Your answer should be only the lines below from the one with "rewrite take_ge; [done|]. rewrite Hp. lia." to the one with "Theorem listed_entries_derive_the_balance env", repeated exactly, ends included.

***

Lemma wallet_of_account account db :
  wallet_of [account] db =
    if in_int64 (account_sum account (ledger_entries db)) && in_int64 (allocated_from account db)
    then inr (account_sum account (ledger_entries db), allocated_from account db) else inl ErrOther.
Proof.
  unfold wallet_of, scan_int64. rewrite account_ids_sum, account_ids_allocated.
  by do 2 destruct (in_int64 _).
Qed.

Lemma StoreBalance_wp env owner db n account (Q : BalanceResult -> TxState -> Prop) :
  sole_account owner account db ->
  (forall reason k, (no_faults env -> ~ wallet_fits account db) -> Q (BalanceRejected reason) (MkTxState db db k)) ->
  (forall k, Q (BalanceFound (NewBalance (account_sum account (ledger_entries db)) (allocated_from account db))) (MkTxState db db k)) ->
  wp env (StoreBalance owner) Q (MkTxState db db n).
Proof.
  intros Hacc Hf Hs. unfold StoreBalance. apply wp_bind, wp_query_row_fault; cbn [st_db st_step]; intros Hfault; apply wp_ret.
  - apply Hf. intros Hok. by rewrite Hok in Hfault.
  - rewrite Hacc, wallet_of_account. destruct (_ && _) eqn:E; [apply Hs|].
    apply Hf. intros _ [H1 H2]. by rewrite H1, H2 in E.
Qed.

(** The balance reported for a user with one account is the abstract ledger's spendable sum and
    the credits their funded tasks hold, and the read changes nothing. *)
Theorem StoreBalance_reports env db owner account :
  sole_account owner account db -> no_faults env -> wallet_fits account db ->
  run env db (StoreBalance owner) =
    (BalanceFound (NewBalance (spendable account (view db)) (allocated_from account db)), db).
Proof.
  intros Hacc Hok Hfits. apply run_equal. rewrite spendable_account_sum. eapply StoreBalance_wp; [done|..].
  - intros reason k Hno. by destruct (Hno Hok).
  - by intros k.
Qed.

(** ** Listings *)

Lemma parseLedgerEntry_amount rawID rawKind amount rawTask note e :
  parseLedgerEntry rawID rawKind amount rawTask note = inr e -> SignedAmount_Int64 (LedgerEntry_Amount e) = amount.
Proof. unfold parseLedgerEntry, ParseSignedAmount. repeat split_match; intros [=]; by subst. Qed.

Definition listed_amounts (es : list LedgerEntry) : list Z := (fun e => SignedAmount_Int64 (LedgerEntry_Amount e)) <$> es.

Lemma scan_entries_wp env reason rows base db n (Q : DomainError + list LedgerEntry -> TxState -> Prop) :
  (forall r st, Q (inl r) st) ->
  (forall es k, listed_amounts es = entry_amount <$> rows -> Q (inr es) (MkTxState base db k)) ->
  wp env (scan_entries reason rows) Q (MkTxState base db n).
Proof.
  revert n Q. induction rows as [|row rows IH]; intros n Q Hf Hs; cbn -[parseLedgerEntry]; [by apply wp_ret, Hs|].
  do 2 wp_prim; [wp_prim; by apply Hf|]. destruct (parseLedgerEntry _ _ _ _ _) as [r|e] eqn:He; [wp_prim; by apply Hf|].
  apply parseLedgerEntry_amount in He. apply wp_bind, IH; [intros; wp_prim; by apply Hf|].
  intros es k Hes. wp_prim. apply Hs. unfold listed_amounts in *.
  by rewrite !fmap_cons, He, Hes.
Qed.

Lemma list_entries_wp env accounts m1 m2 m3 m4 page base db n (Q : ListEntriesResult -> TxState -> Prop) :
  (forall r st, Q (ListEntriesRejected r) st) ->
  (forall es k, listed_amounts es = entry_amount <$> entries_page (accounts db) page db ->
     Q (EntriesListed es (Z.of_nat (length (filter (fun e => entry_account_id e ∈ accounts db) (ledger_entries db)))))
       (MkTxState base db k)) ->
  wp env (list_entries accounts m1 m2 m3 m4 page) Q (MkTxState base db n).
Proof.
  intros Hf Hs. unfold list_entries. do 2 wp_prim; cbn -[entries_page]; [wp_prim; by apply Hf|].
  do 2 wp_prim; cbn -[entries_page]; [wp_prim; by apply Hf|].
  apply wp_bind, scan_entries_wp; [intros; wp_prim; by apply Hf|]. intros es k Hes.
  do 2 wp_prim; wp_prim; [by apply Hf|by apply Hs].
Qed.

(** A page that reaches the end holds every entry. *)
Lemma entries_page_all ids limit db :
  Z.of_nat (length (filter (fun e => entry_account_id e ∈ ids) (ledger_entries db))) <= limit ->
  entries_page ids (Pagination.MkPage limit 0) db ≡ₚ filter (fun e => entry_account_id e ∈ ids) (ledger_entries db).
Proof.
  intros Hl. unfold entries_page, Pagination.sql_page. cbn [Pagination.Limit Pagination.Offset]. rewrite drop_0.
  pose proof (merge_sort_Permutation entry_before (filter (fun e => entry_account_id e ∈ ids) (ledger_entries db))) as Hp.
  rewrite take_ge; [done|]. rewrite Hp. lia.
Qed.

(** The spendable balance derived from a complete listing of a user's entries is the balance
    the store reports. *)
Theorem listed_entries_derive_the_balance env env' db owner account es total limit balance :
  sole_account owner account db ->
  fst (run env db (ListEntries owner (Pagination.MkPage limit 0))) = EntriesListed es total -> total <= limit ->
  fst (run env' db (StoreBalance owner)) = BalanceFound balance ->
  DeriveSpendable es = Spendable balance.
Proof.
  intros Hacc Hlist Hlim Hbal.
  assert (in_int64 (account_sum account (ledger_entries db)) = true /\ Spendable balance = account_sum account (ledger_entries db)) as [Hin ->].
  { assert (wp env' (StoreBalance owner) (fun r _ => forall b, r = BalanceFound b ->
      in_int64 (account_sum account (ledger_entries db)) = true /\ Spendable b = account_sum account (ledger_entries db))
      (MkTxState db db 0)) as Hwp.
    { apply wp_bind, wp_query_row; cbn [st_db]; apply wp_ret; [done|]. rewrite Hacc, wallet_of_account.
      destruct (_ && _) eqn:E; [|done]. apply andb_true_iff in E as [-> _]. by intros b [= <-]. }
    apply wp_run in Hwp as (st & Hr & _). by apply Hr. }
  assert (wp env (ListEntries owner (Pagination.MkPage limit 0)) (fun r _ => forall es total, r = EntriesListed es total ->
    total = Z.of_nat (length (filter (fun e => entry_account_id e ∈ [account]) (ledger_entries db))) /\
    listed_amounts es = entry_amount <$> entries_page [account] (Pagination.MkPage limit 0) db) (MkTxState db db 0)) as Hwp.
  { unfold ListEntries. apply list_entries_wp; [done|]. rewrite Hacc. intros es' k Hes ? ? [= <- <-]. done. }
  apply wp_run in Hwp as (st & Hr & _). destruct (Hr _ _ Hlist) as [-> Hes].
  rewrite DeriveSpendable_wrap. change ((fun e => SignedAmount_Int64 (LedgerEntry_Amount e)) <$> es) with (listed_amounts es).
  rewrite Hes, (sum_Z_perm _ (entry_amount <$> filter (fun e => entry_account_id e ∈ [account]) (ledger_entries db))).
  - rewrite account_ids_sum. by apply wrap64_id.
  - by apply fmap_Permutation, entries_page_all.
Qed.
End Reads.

***

> **Finished task**
  rewrite take_ge; [done|]. rewrite Hp. lia.
Qed.

(** The spendable balance derived from a complete listing of a user's entries is the balance
    the store reports. *)
Theorem listed_entries_derive_the_balance env env' db owner account es total limit balance :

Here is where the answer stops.